Task description:
Begin with the first line of the listing and quote every line through the one containing "EAlloc_replay list_idalloc"; give only those lines.
====== Materials provided
(** ** EAlloc::replay, twice *)

(** X4: replaying an Alloc event a second time changes nothing: once replay
    has gone through, the allocator is at the event's version or past it,
    and the event is skipped. *)
Theorem EAlloc_replay_idempotent m mds e mds' :
  0 <= table_version e < 2 ^ 64 →
  EAlloc_replay m mds e = Some mds' →
  EAlloc_replay m mds' e = Some mds'.
Proof.
  intros Htv. unfold EAlloc_replay at 1.
  case_bool_decide as Hge.
  - intros [= <-]. unfold EAlloc_replay. by rewrite bool_decide_eq_true_2.
  - case_bool_decide; simpl; [|done].
    destruct (EAlloc_apply m (idalloc mds) e) as [ia|]; [|done].
    case_bool_decide as Hia; [|done]. intros [= <-].
    unfold EAlloc_replay. simpl. rewrite bool_decide_eq_true_2; [done|lia].
Qed.

Lemma EAlloc_replay_idempotent_witness :
  EAlloc_replay list_idalloc
    (with_idalloc {| ia_version := 5; ia_committed_version := 4;
                     ia_free := [11] |} fresh_mds)
    (mk_EAlloc EALLOC_EV_ALLOC 10 5)
  = Some (with_idalloc {| ia_version := 5; ia_committed_version := 4;
                          ia_free := [11] |} fresh_mds).
Proof.
  apply (EAlloc_replay_idempotent list_idalloc mds_idalloc
           (mk_EAlloc EALLOC_EV_ALLOC 10 5)).
  - simpl. lia.
  - reflexivity.
Defined.

(** ** What EMetaBlob::expire waits for *)

Section loop_calls.
Context {A : Type} (step : registering → A → registering).
Context (fires : A → bool) (mk : A → Context → call).
Hypothesis Hstep :
  ∀ st x, step st x = if fires x then with_new_sub (mk x) st else st.

Lemma step_calls st x :
  (step st x).2
  = st.2 ++ (if fires x then [mk x (C_GatherSub (S (gather_num st.1)))]
             else []).
Proof.
  rewrite Hstep. destruct st as [g calls], (fires x); simpl; [done|].
  by rewrite app_nil_r.
Qed.

(** A registration loop keeps the calls made before it. *)
Lemma loop_calls_kept l : ∀ st k, k ∈ st.2 → k ∈ (fold_left step l st).2.
Proof.
  induction l as [|x l IH]; intros st k Hk; simpl; [done|].
  apply IH. rewrite step_calls. apply elem_of_app. by left.
Qed.

(** It makes a call, with a sub of the gather, for each entry that fires. *)
Lemma loop_calls_made l : ∀ st x,
  x ∈ l → fires x = true →
  ∃ n, mk x (C_GatherSub n) ∈ (fold_left step l st).2.
Proof.
  induction l as [|y l IH]; intros st x Hx Hf; simpl.
  - by apply elem_of_nil in Hx.
  - apply elem_of_cons in Hx as [<- | Hx]; [|by apply IH].
    eexists. apply loop_calls_kept. rewrite step_calls, Hf.
    apply elem_of_app. right. apply list_elem_of_here.
Qed.

(** And it makes no other call. *)
Lemma loop_calls_from l : ∀ st k,
  k ∈ (fold_left step l st).2 →
  k ∈ st.2 ∨ ∃ x n, x ∈ l ∧ fires x = true ∧ k = mk x (C_GatherSub n).
Proof.
  induction l as [|y l IH]; intros st k Hk; simpl in Hk; [by left|].
  apply IH in Hk as [Hk | (x & n & Hx & Hf & ->)].
  - rewrite step_calls in Hk. apply elem_of_app in Hk as [Hk|Hk]; [by left|].
    right. destruct (fires y) eqn:Hf.
    + apply list_elem_of_singleton in Hk as ->.
      eexists y, _. split_and!; [apply list_elem_of_here|done..].
    + by apply elem_of_nil in Hk.
  - right. exists x, n. split_and!; [by apply list_elem_of_further|done..].
Qed.
End loop_calls.

Lemma fold_left_ext {A B} (f g : B → A → B) (l : list A) :
  (∀ st x, f st x = g st x) → ∀ st, fold_left f l st = fold_left g l st.
Proof.
  intros Hfg. induction l as [|x l IH]; intros st; simpl; [done|].
  by rewrite Hfg, IH.
Qed.

(** The body of [expire] after its first loop, as six registration loops. *)
Lemma expire_register_loops mds b c acc :
  expire_register mds b c acc
  = registration_loop (have_completed_request mds) ClientMap_add_trim_waiter
      (client_reqs b)
      (registration_loop (λ p, is_purging mds (i_ino p.1) p.2)
         (λ p, MDCache_wait_for_purge (i_ino p.1) p.2) (truncated_inodes b)
         (registration_loop (λ p, negb (has_committed mds p))
            AnchorClient_wait_for_ack (atids b)
            (registration_loop (λ _, true)
               (λ ex, Dir_add_waiter ex WAIT_IMPORTED) (waitfor_import acc)
               (registration_loop (λ _, true)
                  Migrator_add_export_finish_waiter (waitfor_export acc)
                  (registration_loop (λ _, true) (commit_call mds)
                     (map_to_list (commit acc)) (C_Gather_new c, [])))))).
Proof.
  unfold expire_register, register_reqs, register_purges, register_atids,
    register_imports, register_exports, register_commits, registration_loop.
  do 5 f_equal.
  apply fold_left_ext. intros st p. unfold commit_call.
  by destruct (dir_can_auth_pin_at mds p.1).
Qed.

Lemma registration_loop_kept {A} fires mk (l : list A) st k :
  k ∈ st.2 → k ∈ (registration_loop fires mk l st).2.
Proof. by apply loop_calls_kept with (fires := fires) (mk := mk). Qed.

Lemma registration_loop_made {A} fires mk (l : list A) st x :
  x ∈ l → fires x = true →
  ∃ n, mk x (C_GatherSub n) ∈ (registration_loop fires mk l st).2.
Proof. by apply loop_calls_made. Qed.

Lemma registration_loop_from {A} fires mk (l : list A) st k :
  k ∈ (registration_loop fires mk l st).2 →
  k ∈ st.2 ∨ ∃ x n, x ∈ l ∧ fires x = true ∧ k = mk x (C_GatherSub n).
Proof. by apply loop_calls_from. Qed.

(** Every entry the first loop noted, and every entry of the blob's three
    lists that is not yet done with, gets a call with a sub of the gather. *)
Lemma expire_register_made mds b c acc :
  (∀ p, p ∈ map_to_list (commit acc) →
        ∃ n, commit_call mds p (C_GatherSub n)
               ∈ (expire_register mds b c acc).2)
  ∧ (∀ ex, ex ∈ waitfor_export acc →
        ∃ n, Migrator_add_export_finish_waiter ex (C_GatherSub n)
               ∈ (expire_register mds b c acc).2)
  ∧ (∀ ex, ex ∈ waitfor_import acc →
        ∃ n, Dir_add_waiter ex WAIT_IMPORTED (C_GatherSub n)
               ∈ (expire_register mds b c acc).2)
  ∧ (∀ atid, atid ∈ atids b → has_committed mds atid = false →
        ∃ n, AnchorClient_wait_for_ack atid (C_GatherSub n)
               ∈ (expire_register mds b c acc).2)
  ∧ (∀ p, p ∈ truncated_inodes b → is_purging mds (i_ino p.1) p.2 = true →
        ∃ n, MDCache_wait_for_purge (i_ino p.1) p.2 (C_GatherSub n)
               ∈ (expire_register mds b c acc).2)
  ∧ (∀ r, r ∈ client_reqs b → have_completed_request mds r = true →
        ∃ n, ClientMap_add_trim_waiter r (C_GatherSub n)
               ∈ (expire_register mds b c acc).2).
Proof.
  rewrite expire_register_loops. split_and!.
  - intros p Hp.
    edestruct (registration_loop_made (λ _, true) (commit_call mds)) as [n Hn];
      [done..|].
    exists n. do 5 apply registration_loop_kept. done.
  - intros ex Hex.
    edestruct (registration_loop_made (λ _, true)
                 Migrator_add_export_finish_waiter) as [n Hn]; [done..|].
    exists n. do 4 apply registration_loop_kept. done.
  - intros ex Hex.
    edestruct (registration_loop_made (λ _, true)
                 (λ ex, Dir_add_waiter ex WAIT_IMPORTED)) as [n Hn]; [done..|].
    exists n. do 3 apply registration_loop_kept. done.
  - intros atid Hin Hc.
    edestruct (registration_loop_made (λ p, negb (has_committed mds p))
                 AnchorClient_wait_for_ack) as [n Hn];
      [done|by rewrite Hc|].
    exists n. do 2 apply registration_loop_kept. done.
  - intros p Hin Hp.
    edestruct (registration_loop_made (λ p, is_purging mds (i_ino p.1) p.2)
                 (λ p, MDCache_wait_for_purge (i_ino p.1) p.2)) as [n Hn];
      [done..|].
    exists n. apply registration_loop_kept. done.
  - intros r Hin Hr. by apply registration_loop_made.
Qed.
============
Expected answer:
(** ** EAlloc::replay, twice *)

(** X4: replaying an Alloc event a second time changes nothing: once replay
    has gone through, the allocator is at the event's version or past it,
    and the event is skipped. *)
Theorem EAlloc_replay_idempotent m mds e mds' :
  0 <= table_version e < 2 ^ 64 →
  EAlloc_replay m mds e = Some mds' →
  EAlloc_replay m mds' e = Some mds'.
Proof.
  intros Htv. unfold EAlloc_replay at 1.
  case_bool_decide as Hge.
  - intros [= <-]. unfold EAlloc_replay. by rewrite bool_decide_eq_true_2.
  - case_bool_decide; simpl; [|done].
    destruct (EAlloc_apply m (idalloc mds) e) as [ia|]; [|done].
    case_bool_decide as Hia; [|done]. intros [= <-].
    unfold EAlloc_replay. simpl. rewrite bool_decide_eq_true_2; [done|lia].
Qed.

Lemma EAlloc_replay_idempotent_witness :
  EAlloc_replay list_idalloc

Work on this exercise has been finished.